A fully automatic multiparametric radiomics model for differentiation of adult pilocytic astrocytomas from high-grade gliomas.

ABSTRACT

OBJECTIVES: To develop a fully automatic radiomics model to differentiate adult pilocytic astrocytomas (PA) from high-grade gliomas (HGGs). METHODS: This retrospective study included 302 adult patients with PA (n = 62) or HGG (n = 240). The patients were randomly divided into training (n = 211) and test (n = 91) sets. Clinical data were obtained, and radiomic features (n = 372) were extracted from multiparametric MRI with automatic tumour segmentation. After feature selection with F-score, a Light Gradient Boosting Machine classifier with subsampling was trained to develop three models (1) clinical model, (2) radiomics model, and (3) combined clinical and radiomics model.
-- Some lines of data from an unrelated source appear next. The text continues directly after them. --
(** C5.  A tool name the dispatcher has no branch for never makes
    [ejecutar_herramienta] raise: the result is a text that carries the word
    Error and the offending name.  Both loops append that text as the tool
    result of the call and go on with the remaining calls of the turn; when
    it was the only call, the model is asked again. *)
Theorem unknown_tool_yields_error_text (nombre : string) :
  nombre ∉ NOMBRES_RECONOCIDOS ->
  let aviso := "Error: herramienta '" +:+ nombre +:+ "' no encontrada" in
  (forall argumentos (w : W),
     ejecutar_herramienta nombre argumentos w = (Ret (Some aviso), w)) /\
  contiene aviso "Error" = true /\
  contiene aviso nombre = true /\
  (forall verbose id argumentos rest (a : Agente.t) (w : W),
     AgenteConHerramientas.ejecutar_llamadas verbose
       ({| ToolCall.id := id; ToolCall.name := nombre;
           ToolCall.arguments := argumentos |} :: rest) (a, w) =
     AgenteConHerramientas.ejecutar_llamadas verbose rest
       (Agente.append (create_tool_result_message id (Some aviso) nombre) a, w)) /\
  (forall fuel verbose id argumentos rest (o : AgenteOrquestador.t) (w : W),
     AgenteOrquestador.ejecutar_llamadas fuel verbose
       ({| ToolCall.id := id; ToolCall.name := nombre;
           ToolCall.arguments := argumentos |} :: rest) (o, w) =
     AgenteOrquestador.ejecutar_llamadas fuel verbose rest
       (AgenteOrquestador.append
          (create_tool_result_message id (Some aviso) nombre) o, w)) /\
  (forall fuel verbose id argumentos (a : Agente.t) (w w1 : W) r,
     chat_with_tools (Agente.messages a) (Agente.tools a) (Agente.model a) w
       = (Ret r, w1) ->
     LLMResponse.tool_calls r
       = [{| ToolCall.id := id; ToolCall.name := nombre;
             ToolCall.arguments := argumentos |}] ->
     AgenteConHerramientas.bucle (S fuel) verbose (a, w) =
     AgenteConHerramientas.bucle fuel verbose
       (Agente.append (create_tool_result_message id (Some aviso) nombre)
          (Agente.append (create_assistant_message_with_tools r) a), w1)) /\
  (forall fuel_expertos fuel verbose id argumentos (o : AgenteOrquestador.t)
          (w w1 : W) r,
     chat_with_tools (AgenteOrquestador.messages o) TOOLS_DEFINITION
       (AgenteOrquestador.model o) w = (Ret r, w1) ->
     LLMResponse.tool_calls r
       = [{| ToolCall.id := id; ToolCall.name := nombre;
             ToolCall.arguments := argumentos |}] ->
     AgenteOrquestador.bucle fuel_expertos (S fuel) verbose (o, w) =
     AgenteOrquestador.bucle fuel_expertos fuel verbose
       (AgenteOrquestador.append (create_tool_result_message id (Some aviso) nombre)
          (AgenteOrquestador.append (create_assistant_message_with_tools r) o), w1)).
Proof.
  intros Hn aviso.
  assert (Hres : nombre <> "consultar_agente_experto")
    by (intros ->; apply Hn; unfold NOMBRES_RECONOCIDOS; set_solver).
  assert (Hag : forall verbose id argumentos rest (a : Agente.t) (w : W),
     AgenteConHerramientas.ejecutar_llamadas verbose
       ({| ToolCall.id := id; ToolCall.name := nombre;
           ToolCall.arguments := argumentos |} :: rest) (a, w) =
     AgenteConHerramientas.ejecutar_llamadas verbose rest
       (Agente.append (create_tool_result_message id (Some aviso) nombre) a, w)).
  { intros. rewrite agente_llamadas_cons. cbn [ToolCall.name ToolCall.arguments ToolCall.id].
    rewrite ejecutar_herramienta_desconocida by exact Hn.
    now destruct verbose. }
  assert (Hor : forall fuel verbose id argumentos rest (o : AgenteOrquestador.t) (w : W),
     AgenteOrquestador.ejecutar_llamadas fuel verbose
       ({| ToolCall.id := id; ToolCall.name := nombre;
           ToolCall.arguments := argumentos |} :: rest) (o, w) =
     AgenteOrquestador.ejecutar_llamadas fuel verbose rest
       (AgenteOrquestador.append
          (create_tool_result_message id (Some aviso) nombre) o, w)).
  { intros. rewrite orquestador_llamadas_cons_normal by exact Hres.
    cbn [ToolCall.name ToolCall.arguments ToolCall.id].
    now rewrite ejecutar_herramienta_desconocida by exact Hn. }
  refine (conj _ (conj _ (conj _ (conj Hag (conj Hor (conj _ _)))))).
  - intros. now apply ejecutar_herramienta_desconocida.
  - exact (contiene_app "" "Error" (": herramienta '" +:+ nombre +:+ "' no encontrada")).
  - exact (contiene_app "Error: herramienta '" nombre "' no encontrada").
  - intros fuel verbose id argumentos a w w1 r Hr Hc.
    rewrite (agente_bucle_llamadas fuel verbose a w w1 r Hr) by (rewrite Hc; discriminate).
    rewrite Hc, Hag. reflexivity.
  - intros fe fuel verbose id argumentos o w w1 r Hr Hc.
    rewrite (orquestador_bucle_llamadas fe fuel verbose o w w1 r Hr)
      by (rewrite Hc; discriminate).
    rewrite Hc, Hor. reflexivity.
Qed.

End Despacho.

Section Reservado.
Context `{PyRuntime} {W : Type} `{Reloj W} `{LLMClient W}.

Lemma ejecutar_herramienta_None nombre argumentos (w : W) :
  fst (ejecutar_herramienta nombre argumentos w) = Ret None ->
  nombre = "consultar_agente_experto".
Proof.
  unfold ejecutar_herramienta.
  destruct (String.eqb nombre "calculadora").
  { cbn [fst]. destruct (bind_kwargs _ argumentos) as [args|e]; [|discriminate].
    cbn [res_bind].
    destruct args as [|x [|y [|z [|? ?]]]]; try discriminate.
    destruct (calculadora x y z); discriminate. }
  destruct (String.eqb nombre "obtener_hora").
  { unfold obtener_hora. destruct (ahora w). discriminate. }
  destruct (String.eqb nombre "calcular_calorias").
  { cbn [fst]. destruct (bind_kwargs _ argumentos) as [args|e]; [|discriminate].
    cbn [res_bind].
    destruct args as [|x [|y [|? ?]]]; try discriminate.
    destruct (calcular_calorias x y); discriminate. }
  destruct (String.eqb_spec nombre "consultar_agente_experto"); [trivial|discriminate].
Qed.

(** C10.  The dispatcher answers the reserved name
    [consultar_agente_experto] with [None], whatever the arguments, and
    that is the only name for which a returning call does not give a string.
    [AgenteConHerramientas.pensar] passes every call it receives to the
    dispatcher, the reserved one too: its [None] becomes the content of the
    tool-result message (and with [verbose] the preview of it raises).
    [AgenteOrquestador.procesar] takes the reserved name before the
    dispatcher: the result of the call is that of [_consultar_experto]. *)
Theorem reserved_name_and_who_intercepts_it :
  (forall argumentos (w : W),
     ejecutar_herramienta "consultar_agente_experto" argumentos w = (Ret None, w)) /\
  (forall nombre argumentos (w : W) t,
     nombre <> "consultar_agente_experto" ->
     fst (ejecutar_herramienta nombre argumentos w) = Ret t ->
     exists s, t = Some s) /\
  (forall verbose tc rest (a : Agente.t) (w : W),
     AgenteConHerramientas.ejecutar_llamadas verbose (tc :: rest) (a, w) =
     match ejecutar_herramienta (ToolCall.name tc) (ToolCall.arguments tc) w with
     | (Ret resultado, w') =>
         if verbose && negb (bool_decide (is_Some resultado))
         then (Raised TypeError, (a, w'))
         else AgenteConHerramientas.ejecutar_llamadas verbose rest
                (Agente.append
                   (create_tool_result_message (ToolCall.id tc) resultado
                      (ToolCall.name tc)) a, w')
     | (Raise e, w') => (Raised e, (a, w'))
     end) /\
  (forall id argumentos rest (a : Agente.t) (w : W),
     AgenteConHerramientas.ejecutar_llamadas false
       ({| ToolCall.id := id; ToolCall.name := "consultar_agente_experto";
           ToolCall.arguments := argumentos |} :: rest) (a, w) =
     AgenteConHerramientas.ejecutar_llamadas false rest
       (Agente.append
          (create_tool_result_message id None "consultar_agente_experto") a, w)) /\
  (forall id argumentos rest (a : Agente.t) (w : W),
     AgenteConHerramientas.ejecutar_llamadas true
       ({| ToolCall.id := id; ToolCall.name := "consultar_agente_experto";
           ToolCall.arguments := argumentos |} :: rest) (a, w) =
     (Raised TypeError, (a, w))) /\
  (forall fuel verbose id argumentos rest (o : AgenteOrquestador.t) (w : W)
          tipo_experto consulta,
     dict_get argumentos "tipo_experto" = Some tipo_experto ->
     dict_get argumentos "consulta" = Some consulta ->
     AgenteOrquestador.ejecutar_llamadas fuel verbose
       ({| ToolCall.id := id; ToolCall.name := "consultar_agente_experto";
           ToolCall.arguments := argumentos |} :: rest) (o, w) =
     match AgenteOrquestador._consultar_experto fuel tipo_experto consulta verbose
             (o, w) with
     | (Returned resultado, (o', w')) =>
         AgenteOrquestador.ejecutar_llamadas fuel verbose rest
           (AgenteOrquestador.append
              (create_tool_result_message id resultado "consultar_agente_experto") o',
            w')
     | (Raised e, s') => (Raised e, s')
     | (OutOfFuel, s') => (OutOfFuel, s')
     end) /\
  (forall fuel verbose tc rest (o : AgenteOrquestador.t) (w : W),
     ToolCall.name tc <> "consultar_agente_experto" ->
     AgenteOrquestador.ejecutar_llamadas fuel verbose (tc :: rest) (o, w) =
     match ejecutar_herramienta (ToolCall.name tc) (ToolCall.arguments tc) w with
     | (Ret resultado, w') =>
         AgenteOrquestador.ejecutar_llamadas fuel verbose rest
           (AgenteOrquestador.append
              (create_tool_result_message (ToolCall.id tc) resultado
                 (ToolCall.name tc)) o, w')
     | (Raise e, w') => (Raised e, (o, w'))
     end).
Proof.
  refine (conj _ (conj _ (conj _ (conj _ (conj _ (conj _ _)))))).
  - reflexivity.
  - intros nombre argumentos w [s|] Hn Hr; [now exists s|].
    now apply ejecutar_herramienta_None in Hr.
  - intros. apply agente_llamadas_cons.
  - intros. now rewrite agente_llamadas_cons.
  - intros. now rewrite agente_llamadas_cons.
  - intros fuel verbose id argumentos rest o w tipo_experto consulta Ht Hc.
    exact (orquestador_llamadas_cons_experto fuel verbose
             {| ToolCall.id := id; ToolCall.name := "consultar_agente_experto";
                ToolCall.arguments := argumentos |} rest o w
             tipo_experto consulta eq_refl Ht Hc).
  - intros. now apply orquestador_llamadas_cons_normal.
Qed.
Human performance was also assessed. The performance of the classifier was validated in the test set. SHapley Additive exPlanations (SHAP) was applied to explore the interpretability of the model. RESULTS: A total of 15 radiomic features were selected. In the test set, the combined clinical and radiomics model (area under the curve [AUC], 0.93) showed a significantly higher performance than the clinical model (AUC, 0.79, p = 0.037) and had a similar performance to the radiomics model (AUC, 0.92, p = 0.828). The combined clinical and radiomics model also showed a significantly higher performance than humans (AUC, 0.76-0.81, p < 0.05). The model explanation by SHAP suggested that lower intratumoural heterogeneity from T2-weighted images was highly associated with PA diagnosis. CONCLUSIONS: The fully automatic combined clinical and radiomics model may be helpful for differentiating adult PAs from HGGs. KEY POINTS • Differentiating adult PAs from HGGs is challenging because PAs may manifest a large spectrum of imaging presentations, often including aggressive imaging features. • The fully automatic combined clinical and radiomics model showed a significantly higher performance than the clinical model or humans. • The model explanation by SHAP suggested that second-order features from T2-weighted imaging were important in diagnosis and might reflect the underlying pathophysiology that PAs have lesser tissue heterogeneity than HGGs.